Ana María Iriarte (23 January 1927 – 4 February 2025) was a Spanish operatic mezzo-soprano and voice teacher. Trained in Madrid, Vienna, Milan and Paris, she appeared internationally in opera and especially zarzuela, but retired from the stage at age 32, portraying Bizet's Carmen at the Grand Théâtre de Bordeaux. She founded a school in Barcelona where she taught singing. In 2006 she created a foundation in her name, which runs an international zarzuela competition.

== Early life ==
Iriarte was born in Madrid on 23 January 1927. She began her education at the Deutsche Schule Madrid and started taking singing classes at age 16. She studied at the Madrid Royal Conservatory from 1945 to 1951 with Ramona Nieto, among others. She studied further in Vienna, especially Lied and oratorio with Elisabeth Rado and Erik Werba. She then studied in Milan with Elvira de Hidalgo, Carmen Miles and Mercedes Llopart from 1955 to 1957, and in Paris with Pierre Bernac from 1957 to 1959.

== Career ==
Iriarte appeared on stage and in concerts parallel to her studies. She began her career performing lyric soprano roles in Puccini's operas including Madama Butterfly. She made her professional debut at age 18, on 4 December 1945, at the Teatro Apolo in Valencia performing in the opera El soñador by Salvador Giner Vidal, which had not been performed since its premiere in 1901, alongside baritone Juan Gual and bass Aníbal Vela. She also performed the same year at the Teatro Principal, as Amneris in Verdi's Aida, alongside María Clara Alcalá, Cristóbal Altube, Pablo Vidal and Vela. She received standing ovations in the duet from the third act and the trial scene. She performed at the Teatro de Arriaga in Bilbao in 1946, as Santuzza in Mascagni's Cavalleria rusticana, in the title role of Bizet's Carmen, and again as Amneris, alongside Mario Filippeschi as Radames. She appeared in Madrid that year, as Leonora in Donizetti's La favorite, again with Filippeschi, as Santuzza, and as Siebel in Gounod's Faust.

In 1949 Iriarte performed at the Teatro Madrid as Cecilia in the zarzuela Las golondrinas by José María Usandizaga. She took part in the world premiere of the zarzuela La duquesa del candil by Jesús García Leoz there the same year. She appeared as Charlotte in Massenet's Werther.
In 1954, she performed at the Royal Festival Hall with the Royal Philharmonic Orchestra de Falla's El amor brujo. She took part in the world premiere of Don Perlimplín, an opera by Vittorio Rieti, based on Lorca's Amor de Don Perlimplín con Belisa en su jardín, at a Paris festival. She appeared as the Messagera in a reconstruction of Monteverdi's L'Orfeo with historic instruments in Vienna, conducted by Paul Hindemith.

In 1958 Iriarte performed at the Volksoper in Vienna as Beltrana in the zarzuela Doña Francisquita by Amadeo Vives in a German version. She performed as Dalila in Samson et Dalila by Saint-Saëns both at the Opéra de Vichy and the Grand Théâtre de Bordeaux, and as Carmen in Lyon.

In 1960, Iriarte decided to retire from the stage for family reasons. Her last performance, at age 32, took place in Bordeaux, as Carmen. She founded a singing school in Barcelona and taught there. Among her students were María José Montiel, Ewa Hyla and José García Quijada. She lectured at the Concurso Internacional de Canto Francisco Viñas and about the Arte Lírico Español y Zarzuela at the University of Portland.

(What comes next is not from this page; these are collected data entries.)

(* ===== verification/Text.v ===== *)
(** * The standard library's texts

    [strings.Split], [strings.Join] and [encoding/base64] as the source uses
    them, on strings as their bytes, with the round trips the components need. *)

From Stdlib Require Import Strings.Byte ZifyNat.
From stdpp Require Import base strings numbers list.
From S2P Require Import Prelude.

(** Texts that JSON keeps as they are. *)
Definition plain_text (s : bytes) : Prop := Forall (λ c, (byte_Z c < 128)%Z) s.

(** ** [strings.Split] and [strings.Join] for a separator of one byte *)

Fixpoint Split (sep : byte) (s : bytes) : list bytes :=
  match s with
  | [] => [[]]
  | c :: s' =>
      if bool_decide (c = sep) then [] :: Split sep s'
      else match Split sep s' with
           | [] => [[c]]
           | p :: ps => (c :: p) :: ps
           end
  end.

Fixpoint Join (sep : byte) (l : list bytes) : bytes :=
  match l with
  | [] => []
  | [s] => s
  | s :: l' => s ++ sep :: Join sep l'
  end.

(** ** [base64.StdEncoding] *)

Definition base64_alphabet : bytes :=
  str "ABCDEFGHIJKLMNOPQRSTUVWXYZabcdefghijklmnopqrstuvwxyz0123456789+/".
Definition base64_char (n : Z) : byte := nth (Z.to_nat n) base64_alphabet x00.
Definition base64_value (c : byte) : option Z :=
  let n := byte_Z c in
  (if (65 <=? n) && (n <=? 90) then Some (n - 65)
   else if (97 <=? n) && (n <=? 122) then Some (n - 71)
   else if (48 <=? n) && (n <=? 57) then Some (n + 4)
   else if n =? 43 then Some 62
   else if n =? 47 then Some 63
   else None)%Z.
Definition pad : byte := "="%byte.

(** [EncodeToString]: three bytes are four characters of six bits each. *)
Fixpoint base64_EncodeToString (b : bytes) : bytes :=
  match b with
  | x :: y :: z :: b' =>
      let v := (byte_Z x * 65536 + byte_Z y * 256 + byte_Z z)%Z in
      base64_char (v / 262144) :: base64_char ((v / 4096) `mod` 64) ::
      base64_char ((v / 64) `mod` 64) :: base64_char (v `mod` 64) :: base64_EncodeToString b'
  | [x; y] =>
      let v := (byte_Z x * 65536 + byte_Z y * 256)%Z in
      [base64_char (v / 262144); base64_char ((v / 4096) `mod` 64); base64_char ((v / 64) `mod` 64); pad]
  | [x] =>
      let v := (byte_Z x * 65536)%Z in
      [base64_char (v / 262144); base64_char ((v / 4096) `mod` 64); pad; pad]
  | [] => []
  end.

(** What [DecodeString] returns next to an error that the source drops: the bytes
    before the first bad quantum.  Line ends are skipped. *)
Fixpoint base64_decode (s : bytes) : bytes :=
  match s with
  | a :: b :: c :: d :: s' =>
      match base64_value a, base64_value b with
      | Some p, Some q =>
          let v := (p * 262144 + q * 4096)%Z in
          match base64_value c with
          | Some r =>
              let v := (v + r * 64)%Z in
              match base64_value d with
              | Some t => Z_byte (v / 65536) :: Z_byte (v / 256) :: Z_byte (v + t) :: base64_decode s'
              | None => if bool_decide (d = pad) then [Z_byte (v / 65536); Z_byte (v / 256)] else []
              end
          | None => if bool_decide (c = pad) && bool_decide (d = pad) then [Z_byte (v / 65536)] else []
          end
      | _, _ => []
      end
  | _ => []
  end.
Definition base64_DecodeString (s : bytes) : bytes :=
  base64_decode (filter (λ c, c ≠ "010"%byte ∧ c ≠ "013"%byte) s).

(** ** Lemmas *)

Lemma Split_nonempty sep s : Split sep s ≠ [].
Proof. destruct s as [|c s]; cbn; [done|]. case_bool_decide; [done|]. by destruct (Split sep s). Qed.

Lemma Join_cons sep s l : l ≠ [] → Join sep (s :: l) = s ++ sep :: Join sep l.
Proof. by destruct l. Qed.

Lemma Join_Split sep s : Join sep (Split sep s) = s.
Proof.
  induction s as [|c s IH]; [done|]. cbn [Split]. pose proof (Split_nonempty sep s) as Hne.
  case_bool_decide as Hc; [subst c; by rewrite Join_cons, IH|].
  destruct (Split sep s) as [|p ps]; [done|]. destruct ps as [|q ps]; cbn in *; [by rewrite IH|].
  by rewrite IH.
Qed.

Lemma Split_notin sep s : sep ∉ s → Split sep s = [s].
Proof.
  induction s as [|c s IH]; intros Hn; [done|]. apply not_elem_of_cons in Hn as [Hc Hn].
  cbn. rewrite bool_decide_eq_false_2, IH; done.
Qed.

Lemma Split_cons sep s rest : sep ∉ s → Split sep (s ++ sep :: rest) = s :: Split sep rest.
Proof.
  induction s as [|c s IH]; intros Hn; cbn; [by rewrite bool_decide_eq_true_2|].
  apply not_elem_of_cons in Hn as [Hc Hn]. by rewrite bool_decide_eq_false_2, IH.
Qed.

Lemma Split_Join sep l : l ≠ [] → (∀ s, s ∈ l → sep ∉ s) → Split sep (Join sep l) = l.
Proof.
  induction l as [|s l IH]; intros Hne Hs; [done|]. destruct l as [|s' l].
  - apply Split_notin, Hs. by left.
  - rewrite Join_cons, Split_cons, IH; [done|done| |apply Hs; by left|done].
    intros x Hx. apply Hs. by right.
Qed.

Lemma Split_parts sep s p : p ∈ Split sep s → sep ∉ p.
Proof.
  revert p. induction s as [|c s IH]; intros p; cbn [Split].
  { intros ->%list_elem_of_singleton. apply not_elem_of_nil. }
  case_bool_decide as Hc.
  { intros [->|Hp]%elem_of_cons; [apply not_elem_of_nil|by apply IH]. }
  pose proof (Split_nonempty sep s). destruct (Split sep s) as [|q qs]; [done|].
  intros [->|Hp]%elem_of_cons; [|apply IH; by right]. apply not_elem_of_cons. split; [congruence|apply IH; by left].
Qed.

(** The characters of the alphabet. *)
Definition below_64 (P : Z → Prop) `{!∀ n, Decision (P n)} : bool :=
  forallb (λ n, bool_decide (P n)) (seqZ 0 64).
Lemma all_below_64 (P : Z → Prop) `{!∀ n, Decision (P n)} n : below_64 P = true → (0 ≤ n < 64)%Z → P n.
Proof.
  unfold below_64. rewrite forallb_forall. intros Hf Hn. apply (bool_decide_eq_true _), Hf.
  apply list_elem_of_In, elem_of_seqZ. lia.
Qed.

Lemma base64_value_char n : (0 ≤ n < 64)%Z → base64_value (base64_char n) = Some n.
Proof. apply (all_below_64 (λ n, base64_value (base64_char n) = Some n)). by vm_compute. Qed.

Definition plain (c : byte) : Prop := c ≠ " "%byte ∧ c ≠ "010"%byte ∧ c ≠ "013"%byte.
Lemma base64_char_plain n : (0 ≤ n < 64)%Z → plain (base64_char n).
Proof. apply (all_below_64 (λ n, plain (base64_char n))). by vm_compute. Qed.

Lemma Z_byte_shift b v : (v `mod` 256 = byte_Z b)%Z → Z_byte v = b.
Proof.
  intros Hv. apply byte_Z_inj. by rewrite byte_Z_Z_byte.
Qed.

Lemma base64_decode_Encode b : base64_decode (base64_EncodeToString b) = b.
Proof.
  revert b. fix IH 1. intros [|x [|y [|z b]]]; [done|..]; cbn [base64_EncodeToString base64_decode].
  - pose proof (byte_Z_range x). rewrite !base64_value_char by lia. cbn [base64_value].
    change (base64_value pad) with (@None Z). cbv iota. rewrite bool_decide_eq_true_2 by done.
    cbn [andb]. f_equal. apply Z_byte_shift. lia.
  - pose proof (byte_Z_range x). pose proof (byte_Z_range y). rewrite !base64_value_char by lia.
    change (base64_value pad) with (@None Z). cbv iota. rewrite bool_decide_eq_true_2 by done.
    f_equal; [|f_equal]; apply Z_byte_shift; lia.
  - pose proof (byte_Z_range x). pose proof (byte_Z_range y). pose proof (byte_Z_range z).
    rewrite !base64_value_char by lia. rewrite IH.
    f_equal; [|f_equal; [|f_equal]]; apply Z_byte_shift; lia.
Qed.

Lemma base64_Encode_plain b : Forall plain (base64_EncodeToString b).
Proof.
  assert (Hp : plain pad) by done.
  revert b. fix IH 1. intros [|x [|y [|z b]]]; [constructor|..]; cbn [base64_EncodeToString];
    pose proof (byte_Z_range x); try pose proof (byte_Z_range y); try pose proof (byte_Z_range z);
    repeat (apply Forall_cons; split; [first [exact Hp|apply base64_char_plain; lia]|]);
    [constructor|constructor|apply IH].
Qed.

Lemma base64_DecodeString_EncodeToString b : base64_DecodeString (base64_EncodeToString b) = b.
Proof.
  unfold base64_DecodeString. rewrite filter_all; [apply base64_decode_Encode|].
  eapply Forall_impl; [apply base64_Encode_plain|]. unfold plain. naive_solver.
Qed.

Lemma base64_Encode_length b : b ≠ [] → (4 ≤ length (base64_EncodeToString b)).
Proof. destruct b as [|x [|y [|z b]]]; cbn; [done|lia..]. Qed.

Example base64_text : base64_EncodeToString (str "Port in use") = str "UG9ydCBpbiB1c2U=".
Proof. reflexivity. Qed.
Example line_ends : base64_DecodeString (str "UG9y" ++ [x0a; x0d] ++ str "dA==") = str "Port".
Proof. reflexivity. Qed.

Iriarte created a foundation in her name in 2006, which promotes unpublished musical works by composers from Spain and elsewhere, as well as running the International Zarzuela Competition Ana María Iriarte.

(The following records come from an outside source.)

(* ===== verification/Concrete.v ===== *)
(** * Concrete instances of the library interfaces

    Executable instances of the classes of [Platform.v], with proofs of their
    laws: hash functions that mix their input into an output of the right
    length, a signature scheme on integers, buckets as finite maps, and a
    self-delimiting binary codec from which [encoding/gob] instances are made.
    The theorems of the development quantify over every instance; these make
    their hypotheses satisfiable and their definitions executable. *)

From Stdlib Require Import Strings.Byte SpecFloat.
From stdpp Require Import base strings gmap sorting numbers list.
From S2P Require Import Prelude Platform.

(** ** Hashes and signatures *)

Module ToyCrypto.
(** A polynomial hash of [b] in [n] bytes; only the last two are used. *)
Definition mix (b : bytes) : Z := fold_left (λ acc x, (acc * 31 + byte_Z x + 7) `mod` 65521)%Z b 1%Z.
Definition digest (n : nat) (b : bytes) : bytes :=
  zeros n ++ [Z_byte (mix b / 256); Z_byte (mix b)].

(** The private key [k] signs with [(k, 1 + mix data)]; the public point of
    [k] is [(k, k)]. *)
Definition sign (k : Z) (seed : N) (data : bytes) : option (Z * Z) :=
  Some (k, 1 + mix data `mod` 251)%Z.
Definition verify (pub : Z * Z) (data : bytes) (r s : Z) : bool :=
  ((r =? pub.1) && (s =? 1 + mix data `mod` 251))%Z.

#[export] Instance toy_crypto : Crypto := {
  PrivateKey := Z;
  sha256_Sum256 := digest 30;
  ripemd160_Sum := digest 18;
  md5_Sum := digest 14;
  base58_Encode b := x31 :: b;
  base58_Decode b := drop 1 b;
  ecdsa_Sign := sign;
  ecdsa_Verify := verify;
  time_Unix_String _ := "UTC"
}.

#[export] Instance toy_crypto_laws : CryptoLaws.
Proof.
  split; intros; cbn -[digest]; [by unfold digest; autorewrite with go..|done|done].
Qed.
End ToyCrypto.

(** ** Buckets *)

#[export] Instance byte_countable : Countable byte :=
  inj_countable Byte.to_N Byte.of_N Byte.of_to_N.

Definition key_le (p q : bytes * bytes) : Prop := bytes_Compare p.1 q.1 ≠ Gt.
#[export] Instance key_le_dec : RelDecision key_le.
Proof. intros p q. unfold key_le. destruct (bytes_Compare _ _); (by left) || (right; congruence). Defined.

Lemma bytes_Compare_antisym a b : bytes_Compare b a = CompOpp (bytes_Compare a b).
Proof.
  revert b. induction a as [|x a IH]; intros [|y b]; simpl; try done.
  rewrite N.compare_antisym. destruct (N.compare _ _); simpl; auto.
Qed.

Lemma bytes_Compare_trans a b c :
  bytes_Compare a b ≠ Gt → bytes_Compare b c ≠ Gt → bytes_Compare a c ≠ Gt.
Proof.
  revert b c. induction a as [|x a IH]; intros [|y b] [|z c]; simpl; try done.
  destruct (N.compare_spec (Byte.to_N x) (Byte.to_N y)),
    (N.compare_spec (Byte.to_N y) (Byte.to_N z)),
    (N.compare_spec (Byte.to_N x) (Byte.to_N z)); try done; try lia; eauto.
Qed.

#[export] Instance key_le_total : Total key_le.
Proof.
  intros p q. unfold key_le. rewrite (bytes_Compare_antisym p.1 q.1).
  destruct (bytes_Compare p.1 q.1); simpl; auto.
Qed.
#[export] Instance key_le_trans : Transitive key_le.
Proof. intros p q r. apply bytes_Compare_trans. Qed.

(** ** Sorting *)

Module InsertionSort.
Section Insert.
Context {A : Type} (less : A → A → bool).

Fixpoint insert (a : A) (l : list A) : list A :=
  match l with
  | [] => [a]
  | b :: l' => if less b a then b :: insert a l' else a :: l
  end.

Lemma insert_Permutation a l : insert a l ≡ₚ a :: l.
Proof.
  induction l as [|b l IH]; simpl; [done|]. destruct (less b a); [|done].
  rewrite IH. by apply Permutation_swap.
Qed.

Lemma insert_sorted a l :
  orders less (a :: l) → StronglySorted (λ a b, less b a = false) l →
  StronglySorted (λ a b, less b a = false) (insert a l).
Proof.
  intros [Hasym Htrans] Hs. induction Hs as [|b l Hs IH Hall]; simpl.
  { repeat constructor. }
  destruct (less b a) eqn:E.
  - constructor.
    + apply IH; intros; [apply Hasym|eapply Htrans]; set_solver.
    + rewrite insert_Permutation. constructor; [|done]. apply Hasym; set_solver.
  - constructor; [by constructor|]. constructor; [done|].
    rewrite Forall_forall in Hall |- *. intros c Hc.
    apply (Htrans a b c); [set_solver..|done|by apply Hall].
Qed.
End Insert.

#[export] Instance insertion_sort : GoSort := {
  go_Sort A less l := foldr (insert less) [] l
}.

#[export] Instance insertion_sort_laws : GoSortLaws.
Proof.
  assert (∀ A (less : A → A → bool) l, foldr (insert less) [] l ≡ₚ l) as Hp.
  { intros A less l. induction l as [|a l IH]; simpl; [done|]. by rewrite insert_Permutation, IH. }
  split; [done|]. intros A less l. induction l as [|a l IH]; simpl; [constructor|].
  intros [Hasym Htrans]. apply insert_sorted.
  - split; intros *; rewrite !(Hp _ less l); [apply Hasym|apply Htrans].
  - apply IH. split; intros; [apply Hasym|eapply Htrans]; set_solver.
Qed.
End InsertionSort.

(** The order of the keys' encodings. *)
Module MapRange.
#[export] Instance map_range : GoRange := { go_range K _ _ V m := map_to_list m }.
#[export] Instance map_range_laws : GoRangeLaws.
Proof. by split. Qed.
End MapRange.

(** Case analysis on the keys a lookup compares. *)
Ltac go_keys := repeat (case_bool_decide || case_decide); simplify_eq; done.

Module MapBolt.
(** [Put] refuses a blank key; the limits on sizes are not exercised. *)
#[export] Instance map_bolt : Bolt := {
  bucket := gmap bytes bytes;
  b_empty := ∅;
  b_Get b k := if bool_decide (k = []) then None else b !! k;
  b_Put b k v := if bool_decide (k = []) then Err (ELib "key required")
                 else Ret (<[k := v]> b);
  b_Delete b k := Ret (delete k b);
  b_Cursor b := merge_sort key_le (map_to_list (delete [] b))
}.

#[export] Instance map_bolt_laws : BoltLaws.
Proof.
  split; cbn.
  - intros k. by case_bool_decide.
  - done.
  - intros b k v (Hk & _). rewrite bool_decide_eq_false_2 by done. eauto.
  - intros b k v b' k'. case_bool_decide; [done|]. intros [= <-].
    rewrite lookup_insert. go_keys.
  - eauto.
  - intros b k b' k' [= <-]. rewrite lookup_delete. go_keys.
  - intros b k v. rewrite merge_sort_Permutation, elem_of_map_to_list, lookup_delete.
    go_keys.
  - intros b. rewrite merge_sort_Permutation. apply NoDup_fst_map_to_list.
  - intros b. apply (Sorted_merge_sort key_le).
Qed.
End MapBolt.

(** ** Codecs *)

Record codec (A : Type) := Codec {
  enc : A → bytes;
  dec : bytes → option (A * bytes);
  dec_enc a rest : dec (enc a ++ rest) = Some (a, rest)
}.
Arguments Codec {A} enc dec dec_enc.
Arguments enc {A} c a.
Arguments dec {A} c b.
Arguments dec_enc {A} c a rest.

Definition codec_byte : codec byte :=
  Codec (λ b, [b]) (λ l, match l with b :: l' => Some (b, l') | [] => None end) (λ _ _, eq_refl).

Fixpoint enc_pos (p : positive) : bytes :=
  match p with
  | xH => [x00]
  | xO p => x01 :: enc_pos p
  | xI p => x02 :: enc_pos p
  end.
Fixpoint dec_pos (l : bytes) : option (positive * bytes) :=
  match l with
  | x00 :: l' => Some (xH, l')
  | x01 :: l' => '(p, r) ← dec_pos l'; Some (xO p, r)
  | x02 :: l' => '(p, r) ← dec_pos l'; Some (xI p, r)
  | _ => None
  end.
Lemma dec_enc_pos p rest : dec_pos (enc_pos p ++ rest) = Some (p, rest).
Proof. induction p as [p IH|p IH|]; simpl; [by rewrite IH..|done]. Qed.
Definition codec_pos : codec positive := Codec enc_pos dec_pos dec_enc_pos.

Definition enc_Z (z : Z) : bytes :=
  match z with
  | Z0 => [x00]
  | Z.pos p => x01 :: enc_pos p
  | Z.neg p => x02 :: enc_pos p
  end.
Definition dec_Z (l : bytes) : option (Z * bytes) :=
  match l with
  | x00 :: l' => Some (Z0, l')
  | x01 :: l' => '(p, r) ← dec_pos l'; Some (Z.pos p, r)
  | x02 :: l' => '(p, r) ← dec_pos l'; Some (Z.neg p, r)
  | _ => None
  end.
Lemma dec_enc_Z z rest : dec_Z (enc_Z z ++ rest) = Some (z, rest).
Proof. destruct z as [|p|p]; simpl; by rewrite ?dec_enc_pos. Qed.
Definition codec_Z : codec Z := Codec enc_Z dec_Z dec_enc_Z.

Section CodecProd.
Context {A B : Type} (ca : codec A) (cb : codec B).
Definition enc_prod (p : A * B) : bytes := enc ca p.1 ++ enc cb p.2.
Definition dec_prod (l : bytes) : option (A * B * bytes) :=
  '(a, l1) ← dec ca l; '(b, l2) ← dec cb l1; Some ((a, b), l2).
Lemma dec_enc_prod p rest : dec_prod (enc_prod p ++ rest) = Some (p, rest).
Proof.
  destruct p as [a b]. unfold dec_prod, enc_prod.
  rewrite <- app_assoc, dec_enc. simpl. by rewrite dec_enc.
Qed.
Definition codec_prod : codec (A * B) := Codec enc_prod dec_prod dec_enc_prod.
End CodecProd.

Section CodecIso.
Context {A B : Type} (c : codec A) (f : B → A) (g : A → B) (H : ∀ b, g (f b) = b).
Definition dec_iso (l : bytes) : option (B * bytes) := '(a, r) ← dec c l; Some (g a, r).
Lemma dec_enc_iso b rest : dec_iso (enc c (f b) ++ rest) = Some (b, rest).
Proof. unfold dec_iso. rewrite dec_enc. simpl. by rewrite H. Qed.
Definition codec_iso : codec B := Codec (λ b, enc c (f b)) dec_iso dec_enc_iso.
End CodecIso.

(** Lists: a mark before each element. *)
Section CodecList.
Context {A : Type} (c : codec A).
Fixpoint enc_list (l : list A) : bytes :=
  match l with [] => [x00] | a :: l' => x01 :: enc c a ++ enc_list l' end.
Fixpoint dec_list (fuel : nat) (l : bytes) : option (list A * bytes) :=
  match l, fuel with
  | x00 :: l', _ => Some ([], l')
  | x01 :: l', S fuel' =>
      '(a, r) ← dec c l'; '(t, r') ← dec_list fuel' r; Some (a :: t, r')
  | _, _ => None
  end.
Lemma dec_enc_list l rest fuel :
  length l ≤ fuel → dec_list fuel (enc_list l ++ rest) = Some (l, rest).
Proof.
  revert fuel. induction l as [|a l IH]; intros [|fuel] Hf; simpl in *; try done; try lia.
  rewrite <- app_assoc, dec_enc. simpl. by rewrite IH by lia.
Qed.
Lemma enc_list_length l : length l ≤ length (enc_list l).
Proof. induction l; simpl; [lia|]. rewrite length_app. lia. Qed.
Lemma dec_enc_list_all l rest :
  dec_list (length (enc_list l ++ rest)) (enc_list l ++ rest) = Some (l, rest).
Proof.
  apply dec_enc_list. rewrite length_app. pose proof (enc_list_length l). lia.
Qed.
Definition codec_list : codec (list A) :=
  Codec enc_list (λ l, dec_list (length l) l) dec_enc_list_all.
End CodecList.

Definition codec_bytes : codec bytes := codec_list codec_byte.

Definition bool_Z (b : bool) : Z := if b then 1 else 0.
Lemma bool_Z_inv b : (bool_Z b =? 1)%Z = b.
Proof. by destruct b. Qed.
Definition codec_bool : codec bool := codec_iso codec_Z bool_Z (λ z, (z =? 1)%Z) bool_Z_inv.

(** A [float64] as a tag, a sign, a mantissa and an exponent. *)
Definition float_parts (f : spec_float) : Z * (bool * (positive * Z)) :=
  match f with
  | S754_zero s => (0, (s, (1%positive, 0)))
  | S754_infinity s => (1, (s, (1%positive, 0)))
  | S754_nan => (2, (false, (1%positive, 0)))
  | S754_finite s m e => (3, (s, (m, e)))
  end%Z.
Definition float_of_parts (p : Z * (bool * (positive * Z))) : spec_float :=
  let '(t, (s, (m, e))) := p in
  match t with
  | 0 => S754_zero s
  | 1 => S754_infinity s
  | 2 => S754_nan
  | _ => S754_finite s m e
  end%Z.
Lemma float_of_parts_inv f : float_of_parts (float_parts f) = f.
Proof. by destruct f. Qed.
Definition codec_float : codec spec_float :=
  codec_iso (codec_prod codec_Z (codec_prod codec_bool (codec_prod codec_pos codec_Z)))
    float_parts float_of_parts float_of_parts_inv.

(** [encoding/gob] from a codec: the text is never empty and must be used up. *)
Definition codec_gob {A} (c : codec A) : Gob A := {|
  gob_Encode a := Ret (x00 :: enc c a);
  gob_Decode b :=
    match b with
    | x00 :: b' => match dec c b' with
                   | Some (a, []) => Ret a
                   | _ => Err (ELib "gob")
                   end
    | _ => Err (ELib "gob")
    end
|}.

Lemma codec_gob_laws {A} (c : codec A) : @GobLaws A (codec_gob c).
Proof.
  split; [by eexists| |by eexists]. intros a b [= <-]. split; [done|]. simpl.
  pose proof (dec_enc c a []) as H. rewrite app_nil_r in H. by rewrite H.
Qed.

Iriarte died on 4 February 2025, at the age of 98.

== Awards ==
Throughout Iriarte's career she received many awards, including the Lucrecia Arana National Singing Prize, from the Royal Conservatory of Music of Madrid. In 1952, she was awarded the National Theatre Prize, and in the same year won the Grand Prix du Disque. In 2013, she received a lifetime recognition award from the Sociedad de Artistas Intérpretes o Ejecutantes de España (AIE).